§ Exercise prompt
Among the lines below, take the one holding "Record Stars : Set", the one holding "5; mkStars 10", and all lines between them. Set them down exactly.

§ Data for review
(* ===== verification/Gen.v ===== *)
(** * The data generators (data/genWITuples.cpp, data/create.c, data/create_9.c, data/testdata.c)

    Programs beside the engine that write files for [UT_Load]: a shuffled
    range of integers, two tables of constants and two tables of random
    numbers; and one that lists the latter.  [rand] is a parameter, the
    sequence of its results; a program starts at the first of them. *)

From S2P Require Export Load.

(** ** Opening a file for writing *)

(** [open(name, O_WRONLY | O_CREAT | O_TRUNC)]. *)
Definition unix_open_trunc (name : string) (u : Unix) : (errno + Z) * Unix :=
  match u_dir u !! name with
  | None => unix_creat name u
  | Some ino =>
      if decide (u_maxFds u <= Z.of_nat (size (u_fds u))) then (inl EMFILE, u)
      else let '(fd, u) := new_fd ino (set_data (<[ino := []]> (u_data u)) u) in (inr fd, u)
  end.

(** ** genWITuples *)

Section GenWITuples.
Variable rand : nat -> Z.

Definition NUMRANDOMIZEPASSES : nat := 10.

(** [nums[i] = i]. *)
Definition fill_nums (tupleCount : Z) : list Z := seqZ 0 tupleCount.

(** The body of the inner loop; [r] is the result of [rand()]. *)
Definition swap (tupleCount i r : Z) (nums : list Z) : option (list Z) :=
  let newPos := Z.rem r tupleCount in
  tmpVal ← zget nums newPos;
  x ← zget nums i;
  nums ← zset nums newPos x;
  zset nums i tmpVal.

(** The inner loop over the indices [idx]; [k] calls of [rand] were made. *)
Fixpoint swap_pass (tupleCount : Z) (idx : list Z) (k : nat) (nums : list Z) : option (list Z) :=
  match idx with
  | [] => Some nums
  | i :: idx => nums ← swap tupleCount i (rand k) nums; swap_pass tupleCount idx (S k) nums
  end.

Fixpoint randomize (passes : nat) (tupleCount : Z) (k : nat) (nums : list Z) : option (list Z) :=
  match passes with
  | O => Some nums
  | S passes =>
      nums ← swap_pass tupleCount (seqZ 0 tupleCount) k nums;
      randomize passes tupleCount (k + Z.to_nat tupleCount) nums
  end.

(** The loop that writes; whether all calls of [write] succeeded. *)
Fixpoint write_nums (fd off : Z) (nums : list Z) (u : Unix) : bool * Unix :=
  match nums with
  | [] => (true, u)
  | x :: nums =>
      let '(n, u) := unix_write fd off (int_bytes x) u in
      if decide (n = -1) then (false, u) else write_nums fd (off + n) nums u
  end.

(** What the program says at its end. *)
Inductive gen_end : Set := gen_usage | gen_open_error | gen_write_error | gen_done.

(** [main]: the code it ends with and its message; [args] are the arguments
    after the name of the program.  The array must not have a negative size. *)
Definition genWITuples (args : list string) (u : Unix) : option (Z * gen_end * Unix) :=
  match args with
  | [count; outputFilename] =>
      tupleCount ← atoi (c_str count);
      if decide (tupleCount < 0) then None
      else
        nums ← randomize NUMRANDOMIZEPASSES tupleCount 0 (fill_nums tupleCount);
        match unix_open_trunc outputFilename u with
        | (inl _, u) => Some (1, gen_open_error, u)
        | (inr outfd, u) =>
            let '(ok, u) := write_nums outfd 0 nums u in
            if ok : bool then Some (0, gen_done, (unix_close outfd u).2) else Some (1, gen_write_error, u)
        end
  | _ => Some (1, gen_usage, u)
  end.

End GenWITuples.

(** ** create *)

(** An array of characters with an initialiser: the rest is zero. *)
Definition char_array (n : nat) (s : string) : block := take n (chars s ++ replicate n x00).

Record Soaps : Set := mkSoaps { so_soapid : Z; so_sname : string; so_network : string; so_rating : string }.
Record Stars : Set := mkStars { st_starid : Z; st_stname : string; st_plays : string; st_soapid : Z }.

(** The constants are decimal [double]s, rounded to [float]. *)
Definition float_const (s : string) : option block := (fun x => flt_bytes (flt_of_dbl x)) <$> atof (c_str s).

Definition Soaps_bytes (s : Soaps) : option block :=
  r ← float_const (so_rating s);
  Some (int_bytes (so_soapid s) ++ char_array 28 (so_sname s) ++ char_array 4 (so_network s) ++ r).
Definition Stars_bytes (s : Stars) : block :=
  int_bytes (st_starid s) ++ char_array 20 (st_stname s) ++ char_array 12 (st_plays s) ++ int_bytes (st_soapid s).

Definition soaps : list Soaps := [
  mkSoaps 0 "Days of Our Lives" "NBC" "7.02"; mkSoaps 1 "General Hospital" "ABC" "9.81";
  mkSoaps 2 "Guiding Light" "CBS" "4.02"; mkSoaps 3 "One Life to Live" "ABC" "2.31";
  mkSoaps 4 "Santa Barbara" "NBC" "6.44"; mkSoaps 5 "The Young and the Restless" "CBS" "5.50";
  mkSoaps 6 "As the World Turns" "CBS" "7.00"; mkSoaps 7 "Another World" "NBC" "1.97";
  mkSoaps 8 "All My Children" "ABC" "8.82" ].

Definition stars : list Stars := [
  mkStars 0 "Hayes, Kathryn" "Kim" 6; mkStars 1 "DeFreitas, Scott" "Andy" 6; mkStars 2 "Grahn, Nancy" "Julia" 4;
  mkStars 3 "Linder, Kate" "Esther" 5; mkStars 4 "Cooper, Jeanne" "Katherine" 5; mkStars 5 "Ehlers, Beth" "Harley" 2;
  mkStars 6 "Novak, John" "Keith" 4; mkStars 7 "Elliot, Patricia" "Renee" 3; mkStars 8 "Hutchinson, Fiona" "Gabrielle" 5;
  mkStars 9 "Carey, Phil" "Asa" 5; mkStars 10 "Walker, Nicholas" "Max" 3; mkStars 11 "Ross, Charlotte" "Eve" 0;
  mkStars 12 "Anthony, Eugene" "Stan" 8; mkStars 13 "Douglas, Jerry" "John" 5; mkStars 14 "Holbrook, Anna" "Sharlene" 7;
  mkStars 15 "Hammer, Jay" "Fletcher" 2; mkStars 16 "Sloan, Tina" "Lillian" 2; mkStars 17 "DuClos, Danielle" "Lisa" 3;
  mkStars 18 "Tuck, Jessica" "Megan" 3; mkStars 19 "Ashford, Matthew" "Jack" 0; mkStars 20 "Novak, John" "Keith" 4;
  mkStars 21 "Larson, Jill" "Opal" 8; mkStars 22 "McKinnon, Mary" "Denise" 7; mkStars 23 "Barr, Julia" "Brooke" 8;
  mkStars 24 "Borlenghi, Matt" "Brian" 8; mkStars 25 "Hughes, Finola" "Anna" 1; mkStars 26 "Rogers, Tristan" "Robert" 1;
  mkStars 27 "Richardson, Cheryl" "Jenny" 1; mkStars 28 "Evans, Mary Beth" "Kayla" 0 ].

(** The files [main] writes, in order, when the calls of stdio succeed. *)
Definition create_files : option (list (string * block)) :=
  s ← mapM Soaps_bytes soaps;
  Some [("stars.data"%string, concat (Stars_bytes <$> stars)); ("soaps.data"%string, concat s)].

(** ** create_9 and testdata *)

Record Rels : Set := mkRels { unique1 : Z; unique2 : Z; hundred1 : Z; hundred2 : Z; dummy : block }.

Definition Rels_bytes (r : Rels) : block :=
  int_bytes (unique1 r) ++ int_bytes (unique2 r) ++ int_bytes (hundred1 r) ++ int_bytes (hundred2 r) ++ dummy r.

Section Create9.
Variable rand : nat -> Z.

(** One round: four calls of [rand] after [k] of them, and
    [sprintf(rel.dummy, "<name>.%3d", i)] over what [dummy] held. *)
Definition rel_round (name : string) (n i : Z) (k : nat) (dummy : block) : option Rels :=
  d ← strcpy dummy (chars name ++ chars "." ++ field_right 3 (fmt_d i) ++ [x00]);
  Some (mkRels (Z.rem (rand k) n + 1) (Z.rem (rand (k + 1)) n + 1) (Z.rem (rand (k + 2)) 100 + 1) (Z.rem (rand (k + 3)) 100 + 1) d).

(** [todo] rounds from [i] on: the records, and [dummy] at the end. *)
Fixpoint rel_loop (name : string) (n : Z) (todo : nat) (i : Z) (k : nat) (dummy0 : block) : option (list Rels * block) :=
  match todo with
  | O => Some ([], dummy0)
  | S todo =>
      r ← rel_round name n i k dummy0;
      '(rs, d) ← rel_loop name n todo (i + 1) (k + 4) (dummy r);
      Some (r :: rs, d)
  end.

(** The two files [main] writes when the calls of stdio succeed. *)
Definition create_9_files : option (list (string * block)) :=
  '(rs500, d) ← rel_loop "rel500" 500 500 0 0 (replicate 84 "032"%byte);
  '(rs1000, _) ← rel_loop "rel1000" 1000 1000 0 2000 d;
  Some [("rel500.data"%string, concat (Rels_bytes <$> rs500)); ("rel1000.data"%string, concat (Rels_bytes <$> rs1000))].

End Create9.

(** The line of testdata for a record, up to the end of the string in
    [dummy]. *)
Definition rel_line (r : block) : option block :=
  a ← rd32 0 r; b ← rd32 4 r; c ← rd32 8 r; d ← rd32 12 r;
  s ← rd 16 84 r; s ← cstring s;
  let tab : block := ["009"%byte] in
  Some (fmt_d a ++ tab ++ fmt_d b ++ tab ++ fmt_d c ++ tab ++ fmt_d d ++ tab ++ s ++ newline).

(** The rounds of testdata on what is left of a file; [rel] is what the last
    round read, nothing at first.  At the end of the file [fread] leaves [rel]
    as it is; after a part of a record its contents are not defined, and the
    program prints it all the same. *)
Fixpoint testdata_loop (todo : nat) (c : block) (rel : option block) : option (block * option block) :=
  match todo with
  | O => Some ([], rel)
  | S todo =>
      rel ← (if decide (100 <= length c)%nat then Some (take 100 c) else if decide (c = []) then rel else None);
      line ← rel_line rel;
      '(out, rel) ← testdata_loop todo (drop 100 c) (Some rel);
      Some (line ++ out, rel)
  end.

(** What [main] writes when the two files can be opened. *)
Definition testdata (rel500 rel1000 : block) : option block :=
  '(out1, rel) ← testdata_loop 500 rel500 None;
  '(out2, _) ← testdata_loop 1000 rel1000 rel;
  Some (out1 ++ out2).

§ Answer for the task
Record Stars : Set := mkStars { st_starid : Z; st_stname : string; st_plays : string; st_soapid : Z }.

(** The constants are decimal [double]s, rounded to [float]. *)
Definition float_const (s : string) : option block := (fun x => flt_bytes (flt_of_dbl x)) <$> atof (c_str s).

Definition Soaps_bytes (s : Soaps) : option block :=
  r ← float_const (so_rating s);
  Some (int_bytes (so_soapid s) ++ char_array 28 (so_sname s) ++ char_array 4 (so_network s) ++ r).
Definition Stars_bytes (s : Stars) : block :=
  int_bytes (st_starid s) ++ char_array 20 (st_stname s) ++ char_array 12 (st_plays s) ++ int_bytes (st_soapid s).

Definition soaps : list Soaps := [
  mkSoaps 0 "Days of Our Lives" "NBC" "7.02"; mkSoaps 1 "General Hospital" "ABC" "9.81";
  mkSoaps 2 "Guiding Light" "CBS" "4.02"; mkSoaps 3 "One Life to Live" "ABC" "2.31";
  mkSoaps 4 "Santa Barbara" "NBC" "6.44"; mkSoaps 5 "The Young and the Restless" "CBS" "5.50";
  mkSoaps 6 "As the World Turns" "CBS" "7.00"; mkSoaps 7 "Another World" "NBC" "1.97";
  mkSoaps 8 "All My Children" "ABC" "8.82" ].

Definition stars : list Stars := [
  mkStars 0 "Hayes, Kathryn" "Kim" 6; mkStars 1 "DeFreitas, Scott" "Andy" 6; mkStars 2 "Grahn, Nancy" "Julia" 4;
  mkStars 3 "Linder, Kate" "Esther" 5; mkStars 4 "Cooper, Jeanne" "Katherine" 5; mkStars 5 "Ehlers, Beth" "Harley" 2;
  mkStars 6 "Novak, John" "Keith" 4; mkStars 7 "Elliot, Patricia" "Renee" 3; mkStars 8 "Hutchinson, Fiona" "Gabrielle" 5;
  mkStars 9 "Carey, Phil" "Asa" 5; mkStars 10 "Walker, Nicholas" "Max" 3; mkStars 11 "Ross, Charlotte" "Eve" 0;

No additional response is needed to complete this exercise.